Archive

Posts Tagged ‘Digital Divide’

Measuring the Big Data Knowledge Divide Using Wikipedia

Big data is of increasing importance; yet – like all digital technologies – it is affected by a digital divide of multiple dimensions. We set out to understand one dimension: the big data ‘knowledge divide’; meaning the way in which different groups have different levels of knowledge about big data [1,2].

To do this, we analysed Wikipedia – as a global repository of knowledge – and asked: how does people’s knowledge of big data differ by language?

An exploratory analysis of Wikipedia to understand the knowledge divide looked at differences across ten languages in production and consumption of the specific Wikipedia article entitled ‘Big Data’ in each of the languages. The figure below shows initial results:

  • The Knowledge-Awareness Indicator (KAI) measures the total number of views of the ‘Big Data’ article divided by total number of views of all articles for each language (multiplied by 100,000 to produce an easier-to-grasp number). This relates specifically to the time period 1 February – 30 April 2018.
  • ‘Total Articles’ measures the overall number of articles on all topics that were available for each language at the end of April 2018, to give a sense of the volume of language-specific material available on Wikipedia.

‘Big Data’ article knowledge-awareness, top-ten languages*

ko=Korean; zh=Chinese; fr=French; pt=Portuguese; es=Spanish; de=German; it=Italian; ru=Russian; en=English; ja=Japanese.
Note: Data analysed for 46 languages, 1 February to 30 April 2018.
* Figure shows the top-ten languages with the most views of the ‘Big Data’ article in this period.
Source: Author using data from the Wikimedia Toolforge team [3]

 

Production. Considering that Wikipedia is built as a collaborative project, the production of content and its evolution can be used as a proxy for knowledge. A divide relating to the creation of content for the ‘Big Data’ article can be measured using two indicators. First, article size in bytes: longer articles would tend to represent the curation of more knowledge. Second, number of edits: seen as representing the pace at which knowledge is changing. Larger article size and higher number of edits may allow readers to have greater and more current knowledge about big data. On this basis, we see English far ahead of other languages: articles are significantly longer and significantly more edited.

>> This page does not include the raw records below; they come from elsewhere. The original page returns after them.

(** A program writes exactly its cells. *)
Lemma gather_kernel_cells batch width dst0 dst b p :
  gather_pre batch width dst0 -> (b < batch)%nat ->
  gather_kernel src slots starts ends INNER CHUNK TOK dst (b, p)
  = foldM (cell_update (fun k _ => Ok (gather_value k))) (program_cells (b, p)) dst.
Proof using HCHUNK.
  intros Hpre Hb. destruct (gp_lens _ _ _ Hpre) as (H1 & H2 & H3). unfold gather_kernel.
  rewrite (list_lookup_lookup_total_lt starts), (list_lookup_lookup_total_lt ends) by lia.
  cbn [of_option mbind result_bind].
  assert (Hnone : (forall t, (p * TOK <= t < p * TOK + TOK)%nat -> ~ copied b t) ->
    Ok dst = foldM (cell_update (fun k _ => Ok (gather_value k))) (program_cells (b, p)) dst).
  { intros Hn. destruct (program_cells (b, p)) as [|[b' [t i]] l] eqn:E; [done|]. exfalso.
    assert (Hin : (b', (t, i)) ∈ program_cells (b, p)) by (rewrite E; set_solver).
    apply elem_of_program_cells in Hin as (_ & Ht & Hc & _). by apply (Hn t). }
  destruct (Z.leb_spec (ends !!! b) (Z.of_nat (p * TOK))); [apply Hnone; unfold copied; lia|].
  destruct (Z.leb_spec (Z.of_nat (p * TOK + TOK)) (starts !!! b)); [apply Hnone; unfold copied; lia|].
  rewrite (list_lookup_lookup_total_lt slots) by lia. cbn [of_option mbind result_bind].
  assert (Hmask : forall t, (starts !!! b <=? Z.of_nat t) && (Z.of_nat t <? ends !!! b) = bool_decide (copied b t)).
  { intros t. unfold copied. case_bool_decide; apply Bool.eq_true_iff_eq; rewrite andb_true_iff, Z.leb_le, Z.ltb_lt; naive_solver. }
  rewrite (mapR_pure _ (fun t => (t, if bool_decide (copied b t) then token_slot b t else 0))).
  2: { intros t _. rewrite Hmask. case_bool_decide as Hc; [|done]. cbn [load_masked].
       destruct (gp_slots _ _ _ Hpre b t Hb Hc) as [Ht _].
       rewrite (load_Some _ t (token_slot b t)); [done|]. by apply list_lookup_lookup_total_lt. }
  cbn [mbind result_bind]. unfold program_cells. rewrite <- foldM_nested. apply foldM_ext. intros s c _.
  rewrite foldM_fmap, <- foldM_nested. apply foldM_ext. intros s1 t _.
  rewrite <- foldM_nested. rewrite <- foldM_masked. apply foldM_ext. intros s2 i _. rewrite Hmask. cbn [fst snd].
  destruct (bool_decide (copied b t)) eqn:Hc; [|done]. apply bool_decide_eq_true in Hc.
  destruct (Nat.ltb_spec i INNER) as [Hi|Hi]; [|done]. cbn [andb foldM].
  destruct (gp_slots _ _ _ Hpre b t Hb Hc) as [_ Hs].
  destruct (gp_src _ _ _ Hpre b t i Hb Hc Hi) as [v Ev].
  unfold cell_update, load_kv, gather_value. rewrite (proj2 (Z.ltb_ge _ 0)) by done. cbn [fst snd]. rewrite Ev.
  cbn [of_option from_option id mbind result_bind]. by destruct (of_option IndexError (cell_get _ s2)).
Qed.

(** The whole launch, in any program order. *)
Lemma gather_launch_ok batch width order dst :
  order ≡ₚ gather_grid batch width -> gather_pre batch width dst ->
  exists dst', foldM (gather_kernel src slots starts ends INNER CHUNK TOK) order dst = Ok dst' /\
    (forall b t i, cell_get (b, (t, i)) dst'
      = if decide ((b < batch)%nat /\ copied b t /\ (i < INNER)%nat)
        then cell_get (Z.to_nat (token_slot b t), i) src else cell_get (b, (t, i)) dst) /\
    keeps_shape (K := nat * (nat * nat)) dst dst'.
Proof using HCHUNK Inhabited0.
  intros Hperm Hpre.
  assert (Hin : forall b p, (b, p) ∈ order <-> (b < batch)%nat /\ (p < Z.to_nat (cdiv (Z.of_nat width) (Z.of_nat TOK)))%nat).
  { intros b p. rewrite Hperm. unfold gather_grid. rewrite list_elem_of_bind. setoid_rewrite list_elem_of_fmap.
    setoid_rewrite elem_of_seq. split; [intros (b' & (p' & [= -> ->] & ?) & ?); lia|].
    intros [? ?]. exists b. split; [|lia]. exists p. split; [done|lia]. }
  rewrite (foldM_ext _ (fun dst p => foldM (cell_update (fun k _ => Ok (gather_value k))) (program_cells p) dst)).
  2: { intros s [b p] [Hb _]%Hin. by apply (gather_kernel_cells batch width dst). }
  rewrite foldM_nested.
  assert (Hcells : forall b t i, (b, (t, i)) ∈ (order ≫= program_cells) <->
            (b < batch)%nat /\ copied b t /\ (i < INNER)%nat).
  { intros b t i. rewrite list_elem_of_bind. split.
    - intros ([b' p] & (-> & _ & ? & ?)%elem_of_program_cells & [? _]%Hin). done.
    - intros (Hb & Hc & Hi). exists (b, (t / TOK)%nat).
      pose proof (Nat.div_mod t TOK ltac:(done)). pose proof (Nat.mod_upper_bound t TOK ltac:(done)).
      split; [apply elem_of_program_cells; split; [done|]; split; [lia|done]|]. apply Hin. split; [done|].
      pose proof (gp_ends _ _ _ Hpre b Hb). unfold copied in Hc.
      pose proof (cdiv_le (Z.of_nat width) (Z.of_nat TOK) (Z.of_nat (t / TOK)) ltac:(done)). lia. }
  destruct (foldM_cell_write (fun k _ => Ok (gather_value k)) (gather_value)
    (order ≫= program_cells) dst) as (dst' & E & Hd' & Hsh).
  - intros [b [t i]] (Hb & Hc & Hi)%Hcells. split; [|done]. by apply (gp_dst _ _ _ Hpre).
  - exists dst'. split; [exact E|]. split; [|exact Hsh]. intros b t i. rewrite Hd'. rewrite (decide_ext _ _ _ _ (Hcells b t i)).
    destruct (decide _) as [(Hb & Hc & Hi)|]; [|done]. unfold gather_value. cbn [fst snd].
    destruct (gp_src _ _ _ Hpre b t i Hb Hc Hi) as [v Ev]. rewrite Ev. done.
Qed.
End GatherFacts.

(** The launch of [gather_tokens]. *)
Lemma gather_tokens_ok {A} `{!Inhabited A} (src : list (list A) * list (list A)) slots starts ends INNER batch width order dst :
  order ≡ₚ gather_grid batch width -> gather_pre src slots starts ends INNER batch width dst ->
  exists dst', gather_tokens order src slots starts ends INNER dst = Ok dst' /\
    (forall b t i, cell_get (b, (t, i)) dst'
      = if decide ((b < batch)%nat /\ copied starts ends b t /\ (i < INNER)%nat)
        then cell_get (Z.to_nat (token_slot slots b t), i) src else cell_get (b, (t, i)) dst) /\
    keeps_shape (K := nat * (nat * nat)) dst dst'.
Proof.
  apply gather_launch_ok. unfold next_power_of_2.
  pose proof (Nat.pow_nonzero 2 (Nat.log2_up INNER) ltac:(done)). lia.
Qed.

(** * Rows instead of elements *)
Section GatherRows.
Context {A : Type} `{!Inhabited A}.
Implicit Types (d : list (list (list A))).

(** A tensor of shape [B x W x I]. *)
Definition shape3 (B W I : nat) d : Prop :=
  length d = B /\ Forall (fun rows => length rows = W /\ Forall (fun row => length row = I) rows) d.

Lemma shape3_put B W I k v d : shape3 B W I d -> shape3 B W I (cell_put (K := nat * (nat * nat)) k v d).
Proof using.
  destruct k as [b [t i]]. intros [Hl Hf]. cbn. split; [by rewrite length_alter|].
  apply Forall_alter; [done|]. intros rows _ [H1 H2]. split; [by rewrite length_alter|].
  apply Forall_alter; [done|]. intros row _ H3. cbn. by rewrite length_insert.
Qed.

Lemma shape3_row B W I d b t :
  shape3 B W I d -> (b < B)%nat -> (t < W)%nat ->
  exists row, cell_get (K := nat * nat) (b, t) d = Some row /\ length row = I /\
    forall i, cell_get (K := nat * (nat * nat)) (b, (t, i)) d = row !! i.
Proof using.
  intros [Hl Hf] Hb Ht. destruct (lookup_lt_is_Some_2 d b) as [rows Er]; [lia|].
  destruct (Forall_lookup_1 _ _ _ _ Hf Er) as [H1 H2].
  destruct (lookup_lt_is_Some_2 rows t) as [row Et]; [lia|]. exists row. cbn. rewrite Er. cbn. rewrite Et.
  split; [done|]. split; [by apply (Forall_lookup_1 _ _ _ _ H2 Et)|done].
Qed.

Lemma shape3_take B W I d n : shape3 B W I d -> (n <= B)%nat -> shape3 n W I (take n d).
Proof using. intros [Hl Hf] Hn. split; [rewrite length_take; lia|by apply Forall_take]. Qed.

(** Two pairs of rows that agree on every element. *)
Lemma rows_eq I (r1 r2 x1 x2 : list A) :
  length r1 = I -> length r2 = I -> length x1 = I -> length x2 = I ->
  (forall i, (i < I)%nat -> cell_get i (r1, r2) = cell_get i (x1, x2)) -> (r1, r2) = (x1, x2).
Proof using.
  intros H1 H2 H3 H4 Heq. cbn in Heq.
  assert (forall i, (i < I)%nat -> r1 !! i = x1 !! i /\ r2 !! i = x2 !! i) as Hi.
  { intros i Hi. specialize (Heq i Hi).
    destruct (lookup_lt_is_Some_2 r1 i) as [a Ea]; [lia|]. destruct (lookup_lt_is_Some_2 r2 i) as [b Eb]; [lia|].
    rewrite Ea, Eb in Heq |- *. destruct (x1 !! i), (x2 !! i); cbn in Heq; naive_solver. }
  f_equal; (apply list_eq_same_length with I; [lia|lia|]); intros i u v Hlt Hu Hv; destruct (Hi i Hlt); congruence.
Qed.

Lemma shape3_rows B W I d1 d2 b t :
  shape3 B W I d1 -> shape3 B W I d2 -> (b < B)%nat -> (t < W)%nat ->
  exists r1 r2, cell_get (K := nat * nat) (b, t) (d1, d2) = Some (r1, r2) /\ length r1 = I /\ length r2 = I /\
    forall i, cell_get (K := nat * (nat * nat)) (b, (t, i)) (d1, d2) = cell_get i (r1, r2).
Proof using.
  intros H1 H2 Hb Ht. destruct (shape3_row _ _ _ _ b t H1 Hb Ht) as (r1 & E1 & L1 & C1).
  destruct (shape3_row _ _ _ _ b t H2 Hb Ht) as (r2 & E2 & L2 & C2). exists r1, r2.
  split; [cbn [cell_get pair_cells fst snd]; by rewrite E1, E2|]. split; [done|]. split; [done|].
  intros i. cbn [cell_get pair_cells fst snd]. by rewrite C1, C2.
Qed.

Consumption. The KAI provides a measure of the level of relative interest in accessing the ‘Big Data’ article which will also relate to level of awareness of big data. Where English was the production outlier, Korean and to a lesser extent Chinese are the consumption outliers: there appears to be significantly more relative accessing of the article on ‘Big Data’ in those languages than in others. This suggests a greater interest in and awareness of big data among readers using those languages. Assuming that accessed articles are read and understood, the KAI might also be a proxy for the readers’ level of knowledge about big data.

We can draw two types of conclusion from this work.

First, and addressing the specific research question, we see important differences between language groups; reflecting an important knowledge divide around big data. On the production side, much more is being written and updated in English about big data than in other languages; potentially hampering non-English speakers from engaging with big data; at least in relative terms. This suggests value in encouraging not just more non-English Wikipedia writing on big data, but also non-English research (and/or translation of English research) given research feeds Wikipedia writing. This value may be especially notable in relation to East Asian languages given that, on the consumption side, we found much greater relative interest and awareness of big data among Wikipedia readers.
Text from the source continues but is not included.